Texas Historical Marker

Former Site of Heidenheimer's Castle

Galveston · Galveston County · placed 1978

Civil War

Hear Duane tell it

Galveston County, Texas

Duane's take

Here's how the official marker tells it, and I'll do my best to do it justice. In 1857, a man named John S. Sydnor — former mayor of Galveston, born 1812, died 1869 — built himself a tidy two-story, eight-room structure right here on this spot.

Nothing too grand. Respectable. Solid.

The kind of place a former mayor builds when he's made something of himself. Now, you could stop the story there, and it'd be a fine enough story. But then along comes Samson Heidenheimer.

Born 1834. And friend, Samson Heidenheimer did not do anything small. He was German-born, he came up from a hundred-dollar loan — a single hundred-dollar loan — and he built himself a fortune running the Confederate blockade.

The man had nerve, and apparently he had a good eye for real estate too, because in 1884 he bought Sydnor's modest little two-story house. He'd already been associated with Sydnor and Sydnor's son Seabrook in an auction business, so he knew the property. He knew exactly what he was looking at.

And what he saw, apparently, was a castle waiting to get out. He enlarged that structure to four stories and thirty-seven rooms. He added a castle-like tower.

He added turrets. Turrets, on the Texas Gulf Coast. When Samson Heidenheimer died in 1891, what stood here was no longer a house — it was an institution.

A landmark. A thing people pointed at. After his death, the place changed owners many times, passing from hand to hand the way grand old buildings do when the original vision has moved on.
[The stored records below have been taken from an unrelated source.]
(* ===== verification/ShRun.v ===== *)
(** * Running commands (sh.c)

    [runcmd] and [main] of the shell as trees of system calls, and a kernel for
    them: descriptor tables that are private to a process and copied by fork, pipes,
    the console input.  A child runs to its end before its parent goes on; the
    tables are private, so that another order changes no table.  Any call that can
    fail may fail, as a list of answers says. *)

From stdpp Require Import base numbers list gmap strings.
From Stdlib Require Import ZArith Lia.
From S2P Require Import Prelude Ulib Fs Sysfile Sh User Filters.
From ITree Require Import ITree.

Local Open Scope Z_scope.
Local Open Scope prog_scope.

(** ** sh.c *)
Definition sh_panic {R} (s : list Z) : prog R := printf 2 (line "%s") [AStr s];; exit.

Definition fork1 : prog Z :=
  pid <- fork;;
  if pid =? -1 then sh_panic (chars "fork") else Ret pid.

(** The string at a word of the line, which [nulterminate] has ended. *)
Definition word_str (buf : list Z) (w : word) : list Z := c_string (drop (w_q w) buf).

Fixpoint runcmd (buf : list Z) (c : cmd) : prog unit :=
  match c with
  | EXEC argv =>
      match argv with
      | [] => exit
      | w :: _ =>
          exec (word_str buf w) (map (word_str buf) argv);;
          printf 2 (line "exec %s failed") [AStr (word_str buf w)];;
          exit
      end
  | REDIR c' file mode fd =>
      close fd;;
      r <- open (word_str buf file) mode;;
      if r <? 0 then printf 2 (line "open %s failed") [AStr (word_str buf file)];; exit
      else runcmd buf c';; exit
  | LIST lc rc =>
      pid <- fork1;;
      (if pid =? 0 then runcmd buf lc else Ret tt);;
      wait;;
      runcmd buf rc;;
      exit
  | PIPE lc rc =>
      r <- pipe;;
      let '(r, (p0, p1)) := r in
      (if r <? 0 then sh_panic (chars "pipe") else Ret tt);;
      pid <- fork1;;
      (if pid =? 0 then close 1;; dup p1;; close p0;; close p1;; runcmd buf lc else Ret tt);;
      pid <- fork1;;
      (if pid =? 0 then close 0;; dup p0;; close p0;; close p1;; runcmd buf rc else Ret tt);;
      close p0;;
      close p1;;
      wait;;
      wait;;
      exit
  | BACK c' =>
      pid <- fork1;;
      (if pid =? 0 then runcmd buf c' else Ret tt);;
      exit
  end.

(** gets(buf, max) with [k] for max - 1: the characters read. *)
Fixpoint gets_prog (k : nat) : prog (list Z) :=
  match k with
  | O => Ret []
  | S k' =>
      r <- read 0 1;;
      let '(cc, b) := r in
      if cc <? 1 then Ret []
      else
        let c := default 0 (head b) in
        if (c =? 10) || (c =? 13) then Ret [c] else rest <- gets_prog k';; Ret (c :: rest)
  end.

(** The result and the string in buf, which was cleared. *)
Definition getcmd (nbuf : Z) : prog (Z * list Z) :=
  printf 2 (chars "$ ") [];;
  l <- gets_prog (Z.to_nat (nbuf - 1));;
  let buf := c_string l in
  match buf with [] => Ret (-1, buf) | _ => Ret (0, buf) end.

(** The parser up to the test for what is left over. *)
Definition parse (buf : list Z) : outcome nat cmd :=
  Prelude.bind (parseline buf (fuel buf)) (fun c => Prelude.bind (peek buf []) (fun _ => Prelude.ret c)) 0%nat.

(** parsecmd, with its message about what is left of the line. *)
Definition parsecmd_prog (buf : list Z) : prog (cmd * list Z) :=
  match parse buf with
  | Prelude.Ret c s =>
      if (s =? length buf)%nat then Ret (c, nulterminate c buf)
      else printf 2 (line "leftovers: %s") [AStr (drop s buf)];; sh_panic (chars "syntax")
  | Panic msg => sh_panic (chars msg)
  | Undef => ITree.spin
  | Hang => ITree.spin
  end.

(** The loop that opens descriptors up to 2. *)
Definition open_console : prog unit :=
  ITree.iter (fun _ : unit =>
    fd <- open (chars "console") O_RDWR;;
    if fd >=? 0 then if fd >=? 3 then close fd;; Ret (inr tt) else Ret (inl tt) else Ret (inr tt)) tt.

Definition is_cd (buf : list Z) : bool := bool_decide (take 3 buf = [99; 100; 32]).

(** One round of the loop over the lines; [inr] ends it. *)
Definition sh_step : prog (unit + unit) :=
  r <- getcmd 100;;
  let '(r, buf) := r in
  if r >=? 0 then
    if is_cd buf then
      let buf := removelast buf in
      r <- chdir (drop 3 buf);;
      ((if r <? 0 then printf 2 (line "cannot cd %s") [AStr (drop 3 buf)] else Ret tt);; Ret (inl tt))
    else
      pid <- fork1;;
      (if pid =? 0 then r <- parsecmd_prog buf;; let '(c, buf') := r in runcmd buf' c else Ret tt);;
      wait;;
      Ret (inl tt)
  else Ret (inr tt).

Definition sh_main : prog unit :=
  open_console;;
  ITree.iter (fun _ : unit => sh_step) tt;;
  exit.

(** ** A kernel for the shell *)

(** What a descriptor stands for. *)
Inductive ofile := Console | FileAt (path : list Z) (mode : Z) | PipeR (id : nat) | PipeW (id : nat).

Abbreviation fdtab := (gmap Z ofile).

(** A process: its descriptors and the children it has not waited for. *)
Record proc := mkProc { p_fds : fdtab; p_kids : list Z }.

(** The programs that were started, with their descriptors, and the changes of
    directory. *)
Inductive event := EvExec (path : list Z) (argv : list (list Z)) (t : fdtab) | EvChdir (path : list Z).

(** What the processes share: fresh names for pipes and processes, the input of the
    console, which of the next calls that may fail do, and the events. *)
Record glob := mkGlob { g_pipe : nat; g_pid : Z; g_input : list Z; g_fails : list bool; g_log : list event }.

Definition fails (g : glob) : bool := default false (head (g_fails g)).
Definition tick (g : glob) : glob := mkGlob (g_pipe g) (g_pid g) (g_input g) (tail (g_fails g)) (g_log g).
Definition add_event (e : event) (g : glob) : glob := mkGlob (g_pipe g) (g_pid g) (g_input g) (g_fails g) (g_log g ++ [e]).
Definition new_pid (g : glob) : glob := mkGlob (g_pipe g) (g_pid g + 1) (g_input g) (g_fails g) (g_log g).
Definition new_pipe (g : glob) : glob := mkGlob (S (g_pipe g)) (g_pid g) (g_input g) (g_fails g) (g_log g).
Definition set_input (l : list Z) (g : glob) : glob := mkGlob (g_pipe g) (g_pid g) l (g_fails g) (g_log g).
Definition set_tab (t : fdtab) (p : proc) : proc := mkProc t (p_kids p).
And then, in 1973, it burned. What the fire left behind was razed in 1975. So now there's a marker where the turrets used to be, and Duane reading it to you on a Texas afternoon — which is maybe not the worst way a castle can end up remembered.

What the marker says

In 1857 John S. Sydnor (1812-1869), former Galveston mayor, built the original two-story, eight-room structure at this site. Samson Heidenheimer (1834-1891) bought it in 1884. The German-born Heidenheimer began with a $100 loan and built a fortune as a Confederate blockade runner. He was associated with Sydnor and his son Seabrook in an auction business. Heidenheimer enlarged the house to four stories and 37 room and added castle-like tower and turrets. It changed owners many times after his death; burned in 1973, and was razed in 1975.